Uau! Pense em um moleque de doze anos estupefato. Contava esta história sempre que tinha uma oportunidade, mas nunca compreendi o que ela queria dizer muitos anos depois. E, quando finalmente entendi, o bêbado era eu. Estava conversando com uma amiga e, em algum momento, começamos a falar do Francione. Este mesmo: o cara que acha que decide quem é vegano, quem não é; quem é abolicionista, quem não é; o que é certo e o que é errado dentro do movimento; mas que ninguém com um mínimo de discernimento ainda liga para o que ele acha ou deixa de achar.

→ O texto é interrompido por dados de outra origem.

(** In [twice_answered] the first pattern captures A for question 1 and the
    second pattern captures B: B is returned. *)
Lemma later_pattern_replaces_witness :
  (@short_numbers exam_unicode twice_answered →
   ∃ answers, @_extract_answers_section exam_unicode twice_answered = Ok answers) ∧
  (∀ answers,
     @_extract_answers_section exam_unicode twice_answered = Ok answers →
     (∀ n, letters_of n answers
           = last_capture n (@cascade_captures exam_unicode
                               (@answer_region exam_unicode twice_answered))) ∧
     (∀ pattern m,
        pattern ∈ answer_patterns →
        m ∈ @finditer exam_unicode multiline pattern
              (@answer_region exam_unicode twice_answered) →
        (@capture_of exam_unicode m).2 ≠ [] →
        is_Some (letters_of (@capture_of exam_unicode m).1 answers))) ∧
  (∀ e, @_extract_answers_section exam_unicode twice_answered = Raise e → e = ValueError).
Proof.
  apply (@later_pattern_replaces exam_unicode twice_answered).
  - vm_compute. reflexivity.
  - vm_compute. reflexivity.
Defined.

Example twice_answered_captures :
  @cascade_captures exam_unicode (@answer_region exam_unicode twice_answered)
    = [(1%Z, utf8 "A"); (3%Z, utf8 "D"); (1%Z, utf8 "B"); (2%Z, utf8 "C")] ∧
  ∃ answers,
    @_extract_answers_section exam_unicode twice_answered = Ok answers ∧
    letters_of 1 answers = Some (utf8 "B") ∧
    letters_of 2 answers = Some (utf8 "C") ∧
    letters_of 3 answers = Some (utf8 "D").
Proof.
  split; [vm_compute; reflexivity|].
  eexists. split_and!; vm_compute; reflexivity.
Qed.
Lemma mret_eq {A} (a : A) (w : World) : mret (M := St) a w = (a, w).
Proof. done. Qed.

Lemma logs_set_logs L w : logs (set_logs L w) = L.
Proof. done. Qed.

Lemma set_logs_set_logs L L' w : set_logs L (set_logs L' w) = set_logs L w.
Proof. done. Qed.

Lemma bind_add_line {B} st log txt (f : unit → St B) w :
  (add_line st log txt ≫= f) w
  = f tt (set_logs (alter (append_lines [(st, txt)]) log (logs w)) w).
Proof. by rewrite St_bind_eq. Qed.

Lemma bind_for_each_add_line {A B} st log (g : A → string) l (f : unit → St B) w :
  (for_each l (λ x, add_line st log (g x)) ≫= f) w
  = f tt (set_logs (alter (append_lines (map (λ x, (st, g x)) l)) log (logs w)) w).
Proof. by rewrite St_bind_eq, for_each_add_line. Qed.

Lemma bind_addLog {B} name (f : LogHandle → St B) w :
  (addLog name ≫= f) w
  = f (length (logs w)) (set_logs (logs w ++ [mkLog name [] false]) w).
Proof. by rewrite St_bind_eq. Qed.

Lemma bind_finish {B} log (f : unit → St B) w :
  (finish log ≫= f) w = f tt (set_logs (alter set_finished log (logs w)) w).
Proof. by rewrite St_bind_eq. Qed.

Lemma bind_mret {A B} (a : A) (f : A → St B) w : (mret a ≫= f) w = f a w.
Proof. by rewrite St_bind_eq. Qed.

Enfim, perguntei a esta amiga porque o Francione a incomodava tanto. Ela respondeu: “ele me fez chorar”. Diante da honestidade crua da resposta, fiquei sem ação. Não consegui perguntar o que havia acontecido, xingar o gurú do veganismo, ou mesmo abraçar aquela pessoa visivelmente emocionada na minha frente. Tive a pior reação possível: olhos arregalados e a boca entreaberta, talvez com uma pequena baba elástica, nelson-rodriguiana, no canto da boca.

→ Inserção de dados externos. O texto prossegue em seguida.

Lemma strides_compose_witness :
  let source := const_array_view.mk (const_ptr.mk (T := uchar) 16) 12 in
  let b := const_array_base.begin source in
  let inner : const_array_stride.t uchar (const_ptr.t uchar) :=
    const_array_stride.mk b 6 2 in
  let outer : const_array_stride.t uchar
                (const_strided_iterator.t (const_ptr.t uchar)) :=
    const_array_stride.mk (const_array_base.begin inner) 2 3 in
  value_of (index (const_array_base.begin outer) 1 example_heap)
  = Some x07.
Proof.
  cbv zeta.
  destruct (strides_compose (S := const_ptr.t uchar)
              (const_array_view.mk (const_ptr.mk 16) 12)
              6 2 1 2 3 0 1 example_heap) as (_ & _ & Hsrc & _).
  etransitivity; [apply (f_equal value_of); exact Hsrc|].
  vm_compute. reflexivity.
Defined.


(** ** Allocation, aliasing and lifetime *)

Lemma fresh_outside (h : Heap) (p len x : Z) (b : byte) :
  fresh h p len = true -> storage h !! x = Some b -> ~ (p <= x < p + len).
Proof.
  intros Hf Hx. unfold fresh in Hf.
  apply andb_true_iff in Hf as [Hf _].
  apply andb_true_iff in Hf as [_ Hall].
  rewrite forallb_forall in Hall.
  specialize (Hall x). rewrite negb_true_iff, andb_false_iff in Hall.
  destruct Hall as [Hlo|Hhi].
  - apply (in_map fst _ (x, b)). apply list_elem_of_In.
    now apply elem_of_map_to_list.
  - apply Z.leb_gt in Hlo. lia.
  - apply Z.ltb_ge in Hhi. lia.
Qed.

Lemma new_array_fresh {T} `{Elem T} (al : allocator) (n : Z) (h h1 : Heap)
  (p : ptr.t T) :
  new_array al T n h = Some (p, h1) -> fresh h (ptr.addr p) (sizeof * n) = true.
Proof.
  unfold new_array. intros Hnew.
  destruct (size_modulus <=? sizeof * n); [discriminate|].
  destruct (place al h (sizeof * n)) as [a|]; [|discriminate].
  destruct (fresh h a (sizeof * n)) eqn:Hf; [|discriminate].
  now injection Hnew as <- _.
Qed.

Lemma load_bytes_mono (n : nat) :
  forall (m m' : gmap Z byte) (a : Z) (bs : list byte),
    (forall x b, m !! x = Some b -> m' !! x = Some b) ->
    load_bytes m a n = Some bs -> load_bytes m' a n = Some bs.
Proof.
  induction n as [|n IH]; intros m m' a bs Hsub Hl; simpl in *; [exact Hl|].
  destruct (m !! a) as [b|] eqn:Hb; [|discriminate].
  destruct (load_bytes m (a + 1) n) as [bs'|] eqn:Hbs; [|discriminate].
  now rewrite (Hsub a b Hb), (IH m m' (a + 1) bs' Hsub Hbs).
Qed.

Lemma load_bytes_unmapped (m : gmap Z byte) (a : Z) (n : nat) :
  m !! a = None -> (0 < n)%nat -> load_bytes m a n = None.
Proof. intros Ha Hn. destruct n; [lia|]. simpl. now rewrite Ha. Qed.

Lemma store_bytes_unmapped (m : gmap Z byte) (a : Z) (bs : list byte) :
  m !! a = None -> (0 < length bs)%nat -> store_bytes m a bs = None.
Proof. intros Ha Hn. destruct bs; simpl in *; [lia|]. now rewrite Ha. Qed.

(** X9.  Constructing an owning array leaves everything that existed
    before as it was: every byte of storage, every live block and the
    release log, so every object that could be read before the
    construction reads the same after it. *)
Theorem allocation_preserves_existing_storage :
  forall (T : Type) `{ElemLaws T} (al : allocator) (n : Z) (h h1 : Heap)
         (a : array.t T),
    0 <= n ->
    array.new_ al n h = Some (a, h1) ->
    (forall x b, storage h !! x = Some b -> storage h1 !! x = Some b)
    /\ (forall q len, blocks h !! q = Some len -> blocks h1 !! q = Some len)
    /\ released h1 = released h
    /\ (forall (U : Type) `{Elem U} (addr : Z) (v : U),
          load U h addr = Some v -> load U h1 addr = Some v).
Proof.
  intros T HT HL al n h h1 a Hn Hnew.
  destruct (array_new_spec al n h h1 a Hn Hnew) as [_ Hp].
  pose proof (new_array_fresh al n h h1 _ Hp) as Hfresh.
  destruct (new_array_spec al n h h1 _ Hn Hp)
    as (_ & _ & _ & Hb & Hr & Hnone & Hout & _).
  assert (Hsub : forall x b, storage h !! x = Some b ->
                             storage h1 !! x = Some b).
  { intros x b Hx. rewrite Hout; [exact Hx|].
    exact (fresh_outside h _ _ x b Hfresh Hx). }
  split; [exact Hsub|]. split; [|split; [exact Hr|]].
  - intros q len Hq. rewrite Hb. rewrite lookup_insert_ne; [exact Hq|].
    intros <-. congruence.
  - intros U HU addr v. unfold load.
    destruct (load_bytes (storage h) addr (Z.to_nat sizeof)) as [bs|] eqn:Hl;
      [|discriminate].
    now rewrite (load_bytes_mono _ _ _ _ _ Hsub Hl).
Qed.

Mas, mesmo frente à minha total incompetência social, ela contou o acontecido. Disse que uma vez assistiu a uma fala do Francione, na qual ele abordou o abuso sexual de animais pela indústria. Nesta ocasião ele usou repetidamente a palavra EST**, e aquilo a machucou. Não por ela se achar melhor que os não-humanos ou pensar que animais não sofrem abuso sexual. Não era isso. O que a incomodava era ver um homem tão cheio de si falando daquele assunto como tanta propriedade. Aquela palavra a invadia e trazia memórias que a faziam odiar seu corpo e se sentir culpada, envergonhada. Era mais um homem com poder querendo invadir a sua própria experiência, dizer o que ela passou, mesmo sem saber nos nervos, na carne, no sangue, do que estava falando. Ela estava indefesa contra aquilo e não pôde fazer outra coisa senão chorar, correr, esconder-se de tudo.
Muitos militantes usam a palavra EST*** indiscriminadamente. Ela pode ser interessante para causar impacto mas, muita vezes, é insuportável para as vítimas. Não estou tentando propor que a experiência dos animais não seja discutida como é, em sua real e perturbadora extensão. Mas o mais importante para o movimento vegano é incluir mais e mais indivíduos em uma ética libertadora. Quando perdemos a sensibilidade em relação a outro ser que nos completa nesta luta, o excluímos de forma dolorosa. Portanto, na hora de nos posicionarmos é preciso que saibamos quem somos e de onde viemos; que experiências nos pertencem e quais pertencem ao outro. Sem perceber, sem intenção, você pode estar oprimindo alguém que está do seu lado da luta. Evite palavras-gatilho, que machucam outras pessoas, que invocam dores profundas e experiências insuportáveis. Pense nas suas penas antes de jogá-las ao vento: o propósito delas é salvar, não machucar alguém. Talvez, como o aprendiz cansado, você nunca conseguirá recuperá-las novamente.